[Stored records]
(* ===== verification/Whitelist.v ===== *)
(** whitelist.c: the IP white list.

    Addresses are [uint32_t] in network byte order on a little-endian host, so
    [htonl] swaps the bytes.  [inet_pton] is the one of the C library. *)

From S2P Require Import Prelude CString Config.
From Stdlib Require Import Ascii String.
Open Scope Z_scope.

(** ** Data *)

Inductive whitelist_result_t :=
  | WHITELIST_ALLOWED
  | WHITELIST_BLOCKED
  | WHITELIST_LOGGED.

#[export] Instance whitelist_result_eq_dec : EqDecision whitelist_result_t.
Proof. solve_decision. Defined.

(** [entries[0 .. entry_count - 1]] is the list [wl_entries]. *)
Record whitelist_t := mk_whitelist { wl_mode : whitelist_mode_t; wl_entries : list whitelist_entry_t }.
#[export] Instance eta_whitelist : Eta whitelist_t := fun w => mk_whitelist (wl_mode w) (wl_entries w).

(** ** Addresses *)

(** [htonl] and [ntohl]. *)
Definition htonl (x : Z) : Z :=
  Z.lor (Z.lor (Z.shiftl (Z.land x 255) 24) (Z.shiftl (Z.land (Z.shiftr x 8) 255) 16))
        (Z.lor (Z.shiftl (Z.land (Z.shiftr x 16) 255) 8) (Z.land (Z.shiftr x 24) 255)).

(** One decimal octet of [inet_pton]: the digits already seen, if any, give
    [val]; a digit after a leading zero and a value above 255 are errors. *)
Fixpoint pton_octet (seen : bool) (val : Z) (s : string) : option (Z * string) :=
  match s with
  | String c s' =>
      if isdigit c then
        if seen && (val =? 0) then None
        else
          let v := val * 10 + (code c - 48) in
          if 255 <? v then None else pton_octet true v s'
      else if seen then Some (val, s) else None
  | EmptyString => if seen then Some (val, s) else None
  end.

(** [n] more octets, each after a dot. *)
Fixpoint pton_rest (n : nat) (s : string) : option (list Z) :=
  match n, s with
  | O, EmptyString => Some []
  | S n, String c s' =>
      if Ascii.eqb c "." then
        '(v, s') ← pton_octet false 0 s';
        vs ← pton_rest n s';
        Some (v :: vs)
      else None
  | _, _ => None
  end.

(** [inet_pton(AF_INET, ..)]: the octets in memory order are the address in
    network byte order. *)
Definition inet_pton (s : string) : option Z :=
  '(a, s) ← pton_octet false 0 s;
  vs ← pton_rest 3 s;
  match vs with
  | [b; c; d] => Some (a + 2 ^ 8 * b + 2 ^ 16 * c + 2 ^ 24 * d)
  | _ => None
  end.

(** [None] is the return value -1. *)
Definition whitelist_parse_cidr (cidr : string) : option (Z * Z) :=
  let buf := truncated 64 cidr in
  match str_chr "/" buf with
  | Some (ip, prefix) =>
      let prefix_len := atoi prefix in
      if (prefix_len <? 0) || (32 <? prefix_len) then None
      else ip ← inet_pton ip; Some (ip, prefix_len)
  | None => ip ← inet_pton buf; Some (ip, 32)
  end.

How to complete this task: Some lines of the records may contain the string "option". State how many do, as a number alone.

Answer to this exercise: 4